Earlier this year a freeze on services for waivers was instituted because of shortfalls in 2009 revenues. Nursing home admissions jumped by 303 persons in January 2009 and it was clear how a freeze- in addition to the waiting list- is not a long term, cost saving measure to the people of Kansas. Home and Community Based waiver programs could have served more than 600 persons for the cost of the 303 that went to nursing homes as result of the freeze on services.
State Employees
The bill provides a 1.0 percent base salary increase and longevity bonus payments for state employees; however, these salary increases would have to be self-funded by each of the agencies. These increases are highly unlikely since agency budgets are being slashed 5-10 percent.
WCGME
Funding for the Wichita Center for Graduate Medical Education ($6.5 million) is to come from stimulus funding if available. No source has been identified for this funding.
Corrections
Public safety was cut $17.6 million, or 6.4 percent. The budget eliminates 500 beds in our prison system, closes drug and alcohol programs, discontinues day reporting programs, and shuts down community correction beds in Johnson and Sedgwick County.
Unnecessary Expenditures
This budget continues Kansas, Inc. and Kansas Technology Enterprise Corporation as separate state agencies, rather than merging them with the Department of Corrections.

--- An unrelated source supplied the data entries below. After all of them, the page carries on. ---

(** [restore_normal_operation(signal_id)].  In the branch where
    [normal_timing] is falsy the local [override_duration] is never
    assigned, so building the log payload raises [UnboundLocalError] after
    the state has been replaced. *)
Definition restore_normal_operation (now : Z) (sid : string)
    (states : gmap string SignalState)
    : outcome RestoreInfo * gmap string SignalState :=
  match states !! sid with
  | None => (Failure "Signal not found", states)
  | Some cur =>
      if negb (is_emergency_override cur) then
        (Failure "Signal is not in emergency override", states)
      else
        match normal_timing cur with
        | Some _ =>
            let st := mkState sid "yellow" now (yellow_duration default_timing)
                        false "" None in
            (Success (mkRestoreInfo sid "yellow" now), <[sid := st]> states)
        | None =>
            let st := mkState sid "red" now default_red_duration false "" None in
            (Failure "local variable 'override_duration' referenced before assignment",
             <[sid := st]> states)
        end
  end.

(** [required_fields] of [update_timing], in the order they are checked. *)
Definition required_fields : list string :=
  ["red_duration"; "yellow_duration"; "green_duration"]%string.

(** The validation loop of [update_timing]: the first missing field, or
    the first field whose value fails
    [isinstance(v, int) and v > 0], yields the error message. *)
Fixpoint validate_fields (fields : list string) (cfg : gmap string PyVal)
    : option string :=
  match fields with
  | [] => None
  | f :: rest =>
      match cfg !! f with
      | None => Some ("Missing required field: " ++ f)%string
      | Some v =>
          match py_int_value v with
          | Some z => if z <=? 0 then Some ("Invalid value for " ++ f)%string
                      else validate_fields rest cfg
          | None => Some ("Invalid value for " ++ f)%string
          end
      end
  end.

Definition cfg_int (cfg : gmap string PyVal) (f : string) : Z :=
  match cfg !! f with
  | Some v => match py_int_value v with Some z => z | None => 0 end
  | None => 0
  end.

(** [update_timing(signal_id, timing_config)]: the signal is created
    before the configuration is validated. *)
Definition update_timing (now : Z) (sid : string) (cfg : gmap string PyVal)
    (states : gmap string SignalState)
    : outcome SignalTiming * gmap string SignalState :=
  let states1 := create_signal_if_not_exists now sid states in
  match validate_fields required_fields cfg with
  | Some err => (Failure err, states1)
  | None =>
      let r := cfg_int cfg "red_duration" in
      let y := cfg_int cfg "yellow_duration" in
      let g := cfg_int cfg "green_duration" in
      let t := mkTiming r y g (r + y + g) in
      match states1 !! sid with
      | None => (Failure "KeyError", states1)
      | Some cur =>
          let st := mkState (signal_id cur) (current_state cur)
                      (state_start_time cur) (remaining_time cur)
                      (is_emergency_override cur) (override_reason cur)
                      (Some (NTTiming t)) in
          (Success t, <[sid := st]> states1)
      end
  end.

(** [_schedule_signal_override]: only writes a Redis key. *)
Definition schedule_signal_override (sid : string) (start_time duration : Z)
    : outcome Z :=
  if schedule_setex_ok sid start_time then Success duration
  else Failure "Redis error".

(** The planning loop of [coordinate_green_corridor]:
    [for i, signal_id in enumerate(route_signals)].  Each iteration creates
    the signal, then computes [green_start_time], which may raise; the
    entry is kept when [green_duration > 0].  [Failure] is the exception,
    raised after the signals of the earlier iterations were created. *)
Fixpoint plan_loop (start interval duration i : Z) (sigs : list string)
    (states : gmap string SignalState)
    : outcome (list PlanEntry) * gmap string SignalState :=
  match sigs with
  | [] => (Success [], states)
  | sid :: rest =>
      let states1 := create_signal_if_not_exists start sid states in
      let delay := i * interval in
      match add_seconds start delay with
      | None => (Failure (overflow_error delay), states1)
      | Some gst =>
          let gd := Z.min 60 (duration - delay) in
          let '(r, states2) := plan_loop start interval duration (i + 1) rest states1 in
          (match r with
           | Failure err => Failure err
           | Success p => Success (if 0 <? gd then mkPlanEntry sid gst gd delay :: p else p)
           end, states2)
      end
  end.

Definition corridor_reason (n : nat) : string :=
  "Green corridor coordination - Signal 1 of " ++ pretty (Z.of_nat n).

(** The execution loop of [coordinate_green_corridor]: the entry with
    delay 0 is overridden at once, the others are scheduled; returns
    [successful_coordinates] and [failed_coordinates] in plan order. *)
Fixpoint execute_plan (now : Z) (n : nat) (plan : list PlanEntry)
    (states : gmap string SignalState)
    : list string * list (string * string) * gmap string SignalState :=
  match plan with
  | [] => ([], [], states)
  | e :: rest =>
      let '(ok, states1) :=
        if pe_delay_from_start e =? 0 then
          let '(res, st') := emergency_override now (pe_signal_id e)
                               (Some (pe_green_duration e)) (corridor_reason n) states in
          (match res with Success _ => None | Failure err => Some err end, st')
        else
          (match schedule_signal_override (pe_signal_id e) (pe_green_start_time e)
                   (pe_green_duration e) with
           | Success _ => None
           | Failure err => Some err
           end, states) in
      let '(succ, failed, states2) := execute_plan now n rest states1 in
      match ok with
      | None => (pe_signal_id e :: succ, failed, states2)
      | Some err => (succ, (pe_signal_id e, err) :: failed, states2)
      end
  end.

(** [coordinate_green_corridor(route_signals, duration)]; Python's [//] is
    floor division, [Z.div]. *)
Definition coordinate_green_corridor (now : Z) (sigs : list string)
    (duration : Z) (states : gmap string SignalState)
    : CorridorResult * gmap string SignalState :=
  match sigs with
  | [] => (CorridorError "No signals provided", states)
  | _ =>
      let n := length sigs in
      let interval := Z.max 10 (duration / Z.of_nat n) in
      match plan_loop now interval duration 0 sigs states with
      | (Failure err, states1) => (CorridorError err, states1)
      | (Success plan, states1) =>
          let '(succ, failed, states2) := execute_plan now n plan states1 in
          match add_seconds now duration with
          | None => (CorridorError (overflow_error duration), states2)
          | Some fin =>
              (CorridorDone (mkCorridorReport (negb (length succ =? 0)%nat) plan
                               succ failed now fin duration), states2)
          end
      end
  end.

(** The timing used by [_transition_to_next_state]:
    [SignalTiming] built from the unpacked [normal_timing] if it is truthy, else the default.
    A snapshot dict has keys [SignalTiming] does not accept: [TypeError]. *)
Definition timing_of (nt : option NormalTiming) : option SignalTiming :=
  match nt with
  | None => Some default_timing
  | Some (NTTiming t) => Some t
  | Some (NTSnapshot _) => None
  end.

(** [_transition_to_next_state]: an exception (a missing key, a bad
    timing dict) is caught and logged, and nothing changes. *)
Definition transition_to_next_state (clk : Z) (sid : string)
    (states : gmap string SignalState) : gmap string SignalState :=
  match states !! sid with
  | None => states
  | Some cur =>
      match timing_of (normal_timing cur) with
      | None => states
      | Some t =>
          let '(ns, nd) :=
            if String.eqb (current_state cur) "red" then ("green", green_duration t)
            else if String.eqb (current_state cur) "green" then ("yellow", yellow_duration t)
            else ("red", red_duration t) in
          <[sid := mkState sid ns clk nd false "" (normal_timing cur)]> states
      end
  end.

(** The body of the monitor loop for one signal: [current_time] is read
    at the start of the iteration, [clk] is the later clock reading of the
    restore or transition it triggers. *)
Definition tick_signal (current_time clk : Z) (sid : string)
    (states : gmap string SignalState) : gmap string SignalState :=
  match states !! sid with
  | None => states
  | Some st =>
      if remaining_time st * us_per_s <=? current_time - state_start_time st then
        if is_emergency_override st then snd (restore_normal_operation clk sid states)
        else transition_to_next_state clk sid states
      else states
  end.

(** One iteration of [_monitor_signals] over the listed signal ids. *)
Definition monitor_iteration (current_time clk : Z) (sids : list string)
    (states : gmap string SignalState) : gmap string SignalState :=
  fold_left (fun st sid => tick_signal current_time clk sid st) sids states.

(** [remaining_time] as reported by [get_signal_status] at time [t]:
    [int(max(0, remaining_time - elapsed))]. *)
Definition status_remaining_time (t : Z) (st : SignalState) : Z :=
  Z.max 0 ((remaining_time st * us_per_s - (t - state_start_time st)) / us_per_s).

(** The operations that change [self.signal_states], each with its clock
    reading(s): the request-driven methods and one monitor step. *)
Inductive Op :=
| OpCreate (now : Z) (sid : string)
| OpOverride (now : Z) (sid : string) (duration : option Z) (reason : string)
| OpRestore (now : Z) (sid : string)
| OpUpdateTiming (now : Z) (sid : string) (cfg : gmap string PyVal)
| OpTick (current_time clk : Z) (sid : string)
| OpCoordinate (now : Z) (sigs : list string) (duration : Z).

Definition step (op : Op) (states : gmap string SignalState)
    : gmap string SignalState :=
  match op with
  | OpCreate now sid => create_signal_if_not_exists now sid states
  | OpOverride now sid d r => snd (emergency_override now sid d r states)
  | OpRestore now sid => snd (restore_normal_operation now sid states)
  | OpUpdateTiming now sid cfg => snd (update_timing now sid cfg states)
  | OpTick ct clk sid => tick_signal ct clk sid states
  | OpCoordinate now sigs d => snd (coordinate_green_corridor now sigs d states)
  end.

Fixpoint run (ops : list Op) (states : gmap string SignalState)
    : gmap string SignalState :=
  match ops with
  | [] => states
  | op :: rest => run rest (step op states)
  end.

(** [_initialize_default_signals] *)
Definition default_signals : list string :=
  ["clock_tower"; "paltan_bazaar"; "rispana_bridge"; "gandhi_road";
   "rajpur_road"; "saharanpur_road"; "haridwar_road"; "mussoorie_road";
   "chakrata_road"; "ballupur"]%string.

Definition initialize_default_signals (now : Z) : gmap string SignalState :=
  fold_left (fun st sid => create_signal_if_not_exists now sid st)
    default_signals empty.

(** The phase that follows [s] in [_transition_to_next_state]. *)
Definition next_phase (s : string) : string :=
  if String.eqb s "red" then "green"
  else if String.eqb s "green" then "yellow"
  else "red".

Definition valid_phase (s : string) : Prop :=
  s = "red"%string \/ s = "yellow"%string \/ s = "green"%string.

This action would have saved the state about $5 million annually.
In January, the Governor proposed folding KTEC into the Department of Commerce. I strongly support this position. In difficult budget years, there is no reason to fund different agencies to do overlapping, duplicate work. In the Mega bill, KTEC remains a free standing state agency and will receive a budget of about $12.1 million for fiscal 2010. Their budget was cut by 6.5 percent, to about $11.66 million.
A 2006 audit showed that Tracy Taylor, president and chief executive officer of KTEC, has a base salary of $150,000 and was awarded a $60,000 bonus and a $52,000 payment for doing work for the Kansas Bioscience Authority and that KTEC paid its employees more than $550,000 in additional compensation from 2004 to 2006, including nearly $333,000 in annual bonuses and up to $224,000 in supplemental payments for work done for the Kansas Bioscience Authority. Parts of the 2006 bonuses paid to three KTEC employees appear to have been contrary to State law because the bonuses were based on work done for a subsidiary of KTEC which is prohibited. And the Mid-America Manufacturing Technology Center, a KTEC subsidiary, also paid about $437,500 in bonuses to its employees. The salaries at KTEC and Kansas, Inc. are set by their board of directors, not by the state legislature.
Cities and Counties
Cities and counties will split up to $5 million in the Special City County Highway Fund, but they will receive no revenue sharing money from the state in the Local Ad Valorem Tax Reduction Fund. The slider was passed in order to help local governments adapt to the loss of revenue when the legislature eliminated all tax on business machinery and equipment. The big tax cut was phased in and the slider was provided so that local property taxes would not skyrocket in places where big industry would no longer pay taxes, like KCK and Wichita. The 2010 slider payments will not be made as promised.
Children's Health Insurance
The conference committee agreed to add $1.2 million for expanding the state SCHIP HealthWave insurance for children whose families' income is 250% of poverty. The funding comes from the Children's Initiative Fund which was created from the flow of tobacco settlement funds to the state.